In summary, the single hydrological forecast model has the shortcomings of single choice of forecast factors and independent application of mechanism and data-driven model characteristics in the forecast study, i.e., the single hydrological model mainly adopts the data of early rainfall, early water level and early runoff as forecast factors in the forecast study, which seriously affects the forecast effect in the forecast, especially in the medium- and long-term forecast; the mechanism model can consider the basin flow production, confluence and other important hydrological processes but has poor ability to describe the complex basin nonlinear relationships. The data-driven model can map complex nonlinear relationships because of its neural system-like structure, but the structure does not have the ability to consider the hydrological processes in the basin. To address the above shortcomings of the single model, this study initially proposes a coupled mechanistic model and data-driven model for forecasting. The model uses the mechanistic model (Swat model) to simulate the actual basin, generates (in this study, decomposes) the state variables that have a large impact on the basin, and constructs a data-driven model based on the state variables, atmospheric circulation factors, and other factors to carry out the study of runoff forecasting in the Han River basin. It is demonstrated that the coupled model proposed in this study has better forecasting effect and better stability than a single model, and can play a more important role in important decisions such as water allocation in the basin.

2 Methodology

2.1 Coupling model

To enhance the accuracy of hydrological forecasting, we propose a novel coupling model (Figure 1) that integrates the mechanism model and data-driven model. Specifically, we employ the widely recognized SWAT model as the mechanism model in this study. Being a distributed hydrological model, SWAT effectively leverages land use and soil data to simulate watershed runoff dynamics (2.2.2). The data-driven model consists of two prominent neural network architectures: the back propagation (BP) neural network and the Elman neural network. These models excel in capturing intricate nonlinear relationships within the hydrological system. Notably, the Elman neural network model, augmented with an additional connection layer (Section 2.1), exhibits advantages over the BP neural network. By coupling SWAT with diverse neural network models, we can partially unravel the suitability of this coupling approach for accurate predictions of watershed runoff.

FIGURE 1

FIGURE 1. Technical roadmap of the coupling model.
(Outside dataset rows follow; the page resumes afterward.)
(** C7: when the press or hold command of [power_off] raises the protocol
    error, [power_off] returns [{power_state: None}], which is not the
    empty mapping. *)
Theorem power_off_button_error_sentinel w hold kwargs h ilo m msg :
  is_button m = true ->
  In (ECall ilo m (RaisesIloError msg)) (events (power_off w hold kwargs) h) ->
  outcome (power_off w hold kwargs) h = Ok (PDict {[ "power_state" := PNone ]})
  /\ outcome (power_off w hold kwargs) h <> Ok (PDict ∅).
Proof.
  intros Hm. revert Hm.
  power_off_cases w; intros Hm Hin.
  all: event_cases; try discriminate.
  all: split; [reflexivity|].
  all: intros H; apply Ok_inj in H;
    apply (f_equal (fun v => match v with
                             | PDict d => d !! "power_state"
                             | _ => None
                             end)) in H;
    rewrite lookup_singleton_eq, lookup_empty in H; discriminate.
Qed.

(** C10: when the status query of the pre-check of [power_off] raises the
    protocol error, so that [get_power_status] yields the empty mapping,
    [power_off] goes on and sends the press or hold command, on its own
    client. *)
Theorem power_off_precheck_failure_proceeds w hold kwargs h ilo msg :
  In (ECall ilo get_host_power_status (RaisesIloError msg))
     (events (power_off w hold kwargs) h) ->
  exists own r,
    In (ECall own (button hold) r) (events (power_off w hold kwargs) h)
    /\ head (constructed (events (power_off w hold kwargs) h)) = Some own.
Proof.
  power_off_cases w; intros Hin.
  all: try (exfalso; unfold button in *; destruct (truthy hold);
            event_cases; congruence).
  all: eexists _, _; split; [|reflexivity]; cbn; tauto.
Qed.

(** C8: when the remote call of [list_users] returns a value, that value
    is the result; the call is the summary one when [detailed] is absent
    or falsy, and then the result is a list; it is the detailed one when
    [detailed] is truthy, and then the result is a mapping. *)
Theorem list_users_shape w kwargs h ilo m v :
  users_contract w ->
  In (ECall ilo m (Returns v)) (events (list_users w kwargs) h) ->
  outcome (list_users w kwargs) h = Ok v
  /\ (truthy (dict_get kwargs "detailed") = false ->
      m = get_all_users /\ is_list v = true)
  /\ (truthy (dict_get kwargs "detailed") = true ->
      m = get_all_user_info /\ is_dict v = true).
Proof.
  intros Hlib. unfold outcome, events. rewrite list_users_run.
  destruct (truthy (dict_get kwargs "detailed")); unfold one_call_run;
    (destruct (_login_creds _ _) as [c|e]; [|intros []]);
    cbn zeta; destruct (remote _ _ _ _) as [v'|msg] eqn:Er; cbn [fst snd];
    intros H; event_cases; try discriminate.
  - apply Hlib in Er. split; [reflexivity|]. split; [discriminate|auto].
  - apply Hlib in Er. split; [reflexivity|]. split; [auto|discriminate].
Qed.

(** C9: when the three remote calls of [product_info] return the product
    name and two mappings, the result is one mapping whose keys are
    [product_name], the keys of the firmware mapping and the keys of the
    asset-tag mapping; on a shared key the firmware mapping, merged last,
    wins over the asset-tag mapping, which wins over the product name. *)
Theorem product_info_union w kwargs h ilo pn fw tag :
  In (ECall ilo get_product_name (Returns pn))
     (events (product_info w kwargs) h) ->
  In (ECall ilo get_fw_version (Returns (PDict fw)))
     (events (product_info w kwargs) h) ->
  In (ECall ilo get_asset_tag (Returns (PDict tag)))
     (events (product_info w kwargs) h) ->
  exists d : gmap string pyval,
    outcome (product_info w kwargs) h = Ok (PDict d)
    /\ dom d = {[ "product_name" ]} ∪ dom fw ∪ dom tag
    /\ (forall k x, fw !! k = Some x -> d !! k = Some x)
    /\ (forall k x, fw !! k = None -> tag !! k = Some x -> d !! k = Some x)
    /\ (fw !! "product_name" = None -> tag !! "product_name" = None ->
        d !! "product_name" = Some pn).
Proof.
  unfold outcome, events. rewrite product_info_run.
  destruct (_login_creds _ _) as [c|e]; [|intros []].
  cbn zeta.
  destruct (remote w _ _ get_product_name) as [v1|m1] eqn:E1;
    [destruct (remote w _ _ get_fw_version) as [v2|m2] eqn:E2;
      [destruct (remote w _ _ get_asset_tag) as [v3|m3] eqn:E3|]|];
    cbn [fst snd]; intros H1 H2 H3; event_cases; try discriminate.
  exists (dict_update (dict_update {[ "product_name" := pn ]} tag) fw).
  unfold dict_update. split; [reflexivity|]. split; [|split; [|split]].
  - rewrite !dom_union_L, dom_singleton_L.
    apply set_eq. intros k. rewrite !elem_of_union. tauto.
  - intros k x Hk. apply lookup_union_Some_l. exact Hk.
  - intros k x Hfw Htag. rewrite lookup_union_r by exact Hfw.
    apply lookup_union_Some_l. exact Htag.
  - intros Hfw Htag. rewrite lookup_union_r by exact Hfw.
    rewrite lookup_union_r by exact Htag. apply lookup_singleton_eq.
Qed.

(** ** Clients of a call *)

Lemma login_creds_delay w kw :
  _login_creds w (delete "delay" kw) = _login_creds w kw.
Proof.
  unfold _login_creds. cbn [forallb].
  rewrite !lookup_delete_ne by discriminate. reflexivity.
Qed.

Lemma new_ilo_creds h c kw : creds_of (new_ilo h c kw) = c.
Proof. destruct c; reflexivity. Qed.

Lemma clients_one h c kw (l : list Ilo) (n : nat) :
  l = [new_ilo h c kw] ->
  1 <= n ->
  length l = 1
  /\ (forall ilo, In ilo l ->
         creds_of ilo = c /\ length h <= ilo_id ilo < length h + n)
  /\ NoDup (map ilo_id l).
Proof.
  intros -> Hn. split; [reflexivity|]. split.
  - intros ilo [<-|[]]. split; [apply new_ilo_creds|cbn; lia].
  - cbn. apply NoDup_singleton.
Qed.

Lemma clients_two h c kw (l : list Ilo) (n : nat) :
  l = [new_ilo h c kw; new_ilo (h ++ [EConstruct (new_ilo h c kw)]) c kw] ->
  2 <= n ->
  length l = 2
  /\ (forall ilo, In ilo l ->
         creds_of ilo = c /\ length h <= ilo_id ilo < length h + n)
  /\ NoDup (map ilo_id l).
Proof.
  intros -> Hn. split; [reflexivity|]. split.
  - intros ilo [<-|[<-|[]]]; (split; [apply new_ilo_creds|]);
      cbn; rewrite ?length_app; cbn; lia.
  - cbn. rewrite length_app. cbn. apply NoDup_cons. split.
    + intros Hin. apply list_elem_of_In in Hin. destruct Hin as [Hin|[]]. lia.
    + apply NoDup_singleton.
Qed.

Ltac one_call_clients :=
  unfold one_call_run;
  match goal with Hc : _login_creds _ _ = Ok _ |- _ =>
    rewrite login_creds_delay, Hc end;
  cbn zeta; destruct (remote _ _ _ _); cbn [snd];
  (split; [eapply clients_one; [reflexivity|cbn; lia]|]);
  intros ? ? ? Hin; event_cases; cbn; tauto.

(** C4, as the code has it: a call of a dispatcher whose credentials
    resolve constructs one client, and a call of [power_off] two: its own
    and the one of the [get_power_status] it calls.  Every client of the
    call is built from the resolved credentials, its identity is new (it
    lies between the length of the history before the call and the one
    after it), no two clients are the same object, and every remote call
    of the run is made on a client constructed in that run. *)
Theorem dispatch_clients w op kwargs h c :
  _login_creds w kwargs = Ok c ->
  (length (constructed (events (dispatch w op kwargs) h)) = clients_per_call op
   /\ (forall ilo, In ilo (constructed (events (dispatch w op kwargs) h)) ->
                   creds_of ilo = c
                   /\ length h <= ilo_id ilo
                                < length h + length (events (dispatch w op kwargs) h))
   /\ NoDup (map ilo_id (constructed (events (dispatch w op kwargs) h))))
  /\ (forall ilo m r, In (ECall ilo m r) (events (dispatch w op kwargs) h) ->
                      In ilo (constructed (events (dispatch w op kwargs) h))).
Proof.
  intros Hc. destruct op; cbn [dispatch clients_per_call]; unfold events.
  - rewrite get_power_status_run. one_call_clients.
  - rewrite power_on_run, login_creds_delay, Hc. cbn zeta. cbn [snd].
    split; [eapply clients_one; [reflexivity|cbn; lia]|].
    intros ? ? ? Hin; event_cases; cbn; tauto.
  - rewrite power_off_run, login_creds_delay, Hc.
    unfold precheck_off, precheck_events, button_run. cbn zeta.
    destruct (remote w _ _ get_host_power_status) as [pwr|err];
      [destruct (py_eq_str pwr "ON"); cbn [negb]|];
      try (destruct (remote w _ _ (button _)));
      cbn [fst snd app];
      (split; [eapply clients_two; [reflexivity|cbn; lia]|]).
      all: intros ? ? ? Hin; event_cases; cbn.
      all: tauto.
  - rewrite list_users_run. destruct (truthy _); one_call_clients.
  - rewrite product_info_run, login_creds_delay, Hc. unfold product_log.
    cbn zeta.
    destruct (remote w _ _ get_product_name);
      [destruct (remote w _ _ get_fw_version);
        [destruct (remote w _ _ get_asset_tag)|]|];
      cbn [snd];
      (split; [eapply clients_one; [reflexivity|cbn; lia]|]);
      intros ? ? ? Hin; event_cases; cbn; tauto.
  - rewrite network_settings_run. one_call_clients.
  - rewrite get_boot_order_run. one_call_clients.
Qed.

(** ** The credential resolver *)

Lemma login_creds_explicit w kwargs :
  explicit kwargs = true ->
  _login_creds w kwargs =
  match global_config w with
  | None => Raise (NameError "config")
  | Some config => read_creds config
  end.
Proof.
  unfold explicit, _login_creds, lookup_config, read_creds. intros ->.
  destruct (global_config w) as [config|]; [|reflexivity]. cbn [rbind].
  destruct (py_getitem config "login"); [|reflexivity]. cbn [rbind].
  destruct (py_getitem config "password"); reflexivity.
Qed.

Lemma login_creds_profile w kwargs name :
  explicit kwargs = false ->
  kwargs !! "profile" = Some name ->
  _login_creds w kwargs = read_creds (config_option w name).
Proof.
  unfold explicit, _login_creds. intros -> ->. reflexivity.
Qed.
(** Only [stdout] is listened to. *)
Definition wait_close_stdout (c : Child) : Async string :=
  match c with
  | SpawnThrows => throw SpawnError
  | NeverCloses => never
  | Closes code out _ =>
      if decide (code = Some 0%Z) then mret (collect out)
      else throw (ExitError code)
  end.

Definition console_error (label : string) (e : Exn) : Async unit :=
  emit (ConsoleError label e).

Section WithRuntime.
Context {rt : Runtime}.

Definition parse (text : string) : Async Doc :=
  match JSON_parse text with
  | Some d => mret d
  | None => throw (SyntaxError text)
  end.

(** The object literal handed to [JSON.stringify], field by field. *)
Inductive Field :=
| FBool (b : bool)
| FStr (s : string)
| FDoc (d : Doc).

Record Response := {
  body : list (string * Field);
  status : Z;
}.


(** *** The relay protocol in closed form

    The three handlers end alike: spawn the child, await [close], look at
    what was collected, parse, answer.  [settle] and [settle_stdout] say
    what the awaiting and parsing amounts to for a given child, [respond]
    what the enclosing [try]/[catch] makes of it.  They are used to state
    how the handlers run (see [relay_run] and the path relations below). *)

Definition settle (c : Child) : Outcome Doc :=
  match c with
  | SpawnThrows => Thrown SpawnError
  | NeverCloses => Stuck
  | Closes code out err =>
      if decide (code = Some 0%Z) then
        if truthy_str (collect err) then Thrown (StderrError (collect err))
        else match JSON_parse (collect out) with
             | Some d => Returned d
             | None => Thrown (SyntaxError (collect out))
             end
      else Thrown (ExitError code)
  end.

Definition settle_stdout (c : Child) : Outcome Doc :=
  match c with
  | SpawnThrows => Thrown SpawnError
  | NeverCloses => Stuck
  | Closes code out _ =>
      if decide (code = Some 0%Z) then
        match JSON_parse (collect out) with
        | Some d => Returned d
        | None => Thrown (SyntaxError (collect out))
        end
      else Thrown (ExitError code)
  end.

Definition respond (label : string) (ok : Doc -> Response) (fail : Response)
    (o : Outcome Doc) : Outcome Response * list Event :=
  match o with
  | Returned d => (Returned (ok d), [])
  | Thrown e => (Returned fail, [ConsoleError label e])
  | Stuck => (Stuck, [])
  end.

(** The tail shared by the two [POST] handlers, as they spell it out. *)
Definition relay (w : World) (args : list Value) (ok : Doc -> Response) : Async Response :=
  pythonProcess ← spawn w "python" args;
  '(result, error) ← wait_close pythonProcess;
  if truthy_str error then throw (StderrError error)
  else
    r ← parse result;
    mret (ok r).

End WithRuntime.

End Relay.

(** ** The inference relay: [POST /api/infer] *)

Module Infer.
Import Js Relay.

Section WithRuntime.
Context {rt : Runtime}.

(** [`${patientId}_${Date.now()}_${image.name}`] *)
Definition fileName (patientId : Value) (now : Z) (image : Value) : string :=
  to_string patientId +:+ "_" +:+ number_to_string now +:+ "_" +:+ name_of image.

Definition missing_fields : Response :=
  {| body := [("success", FBool false); ("error", FStr "Missing required fields")];
     status := 400 |}.

Definition success (analysis : Doc) (fileName : string) : Response :=
  {| body := [("success", FBool true); ("result", FDoc analysis);
              ("imagePath", FStr fileName)];
     status := 200 |}.

Definition failure : Response :=
  {| body := [("success", FBool false); ("error", FStr "Inference failed")];
     status := 500 |}.

Definition POST (w : World) (req : Request) : Async Response :=
  try_catch
    (formData ← req_formData req;
     let image := get formData "image" in
     let imageType := get formData "type" in
     let patientName := get formData "patientName" in
     let patientId := get formData "patientId" in
     if negb (truthy image) || negb (truthy imageType) then
       mret missing_fields
     else
       let uploadsDir := path_join [cwd w; "uploads"] in
       mkdir w uploadsDir ;;
       buffer ← arrayBuffer image;
       let fileName := fileName patientId (now w) image in
       let imagePath := path_join [uploadsDir; fileName] in
       writeFile w imagePath buffer ;;
       pythonProcess ← spawn w "python"
         [Some (EStr (path_join [cwd w; "fl-backend/server/inference.py"]));
          Some (EStr "--image_path"); Some (EStr imagePath);
          Some (EStr "--image_type"); imageType;
          Some (EStr "--patient_id"); patientId;
          Some (EStr "--patient_name"); patientName];
       '(result, error) ← wait_close pythonProcess;
       if truthy_str error then throw (StderrError error)
       else
         analysis ← parse result;
         mret (success analysis fileName))
    (fun error =>
       console_error "Inference error:" error ;;
       mret failure).

(** *** The paths through the handler

    Each constructor is one way [POST] can run: the conditions under which
    it is taken, the response and the effects in order. *)

Definition spawn_args (w : World) (fd : FormData) (imagePath : string) : list Value :=
  [Some (EStr (path_join [cwd w; "fl-backend/server/inference.py"]));
   Some (EStr "--image_path"); Some (EStr imagePath);
   Some (EStr "--image_type"); get fd "type";
   Some (EStr "--patient_id"); get fd "patientId";
   Some (EStr "--patient_name"); get fd "patientName"].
Modeling steps for the coupling model.

(1) Data processing: we standardized the land use (remote sensing monitoring data for the land use status in China in 2015) and soil data (extracted from the Chinese soil dataset in HWSD), and combined DEM (www.gscloud.cn).

(2) SWAT modeling: with the above input conditions, we built the SWAT model to simulate runoff in the study area and generate output files.

(3) SWAT Cup calibration: we imported the SWAT output file into SWAT Cup (2.1.4), modified the type and quantity of the basin calibration parameters according to their impacts on runoff (Table 1), and calibrated the basin. The final calibration parameters were generated based on the upstream-to-downstream components of the flow domain.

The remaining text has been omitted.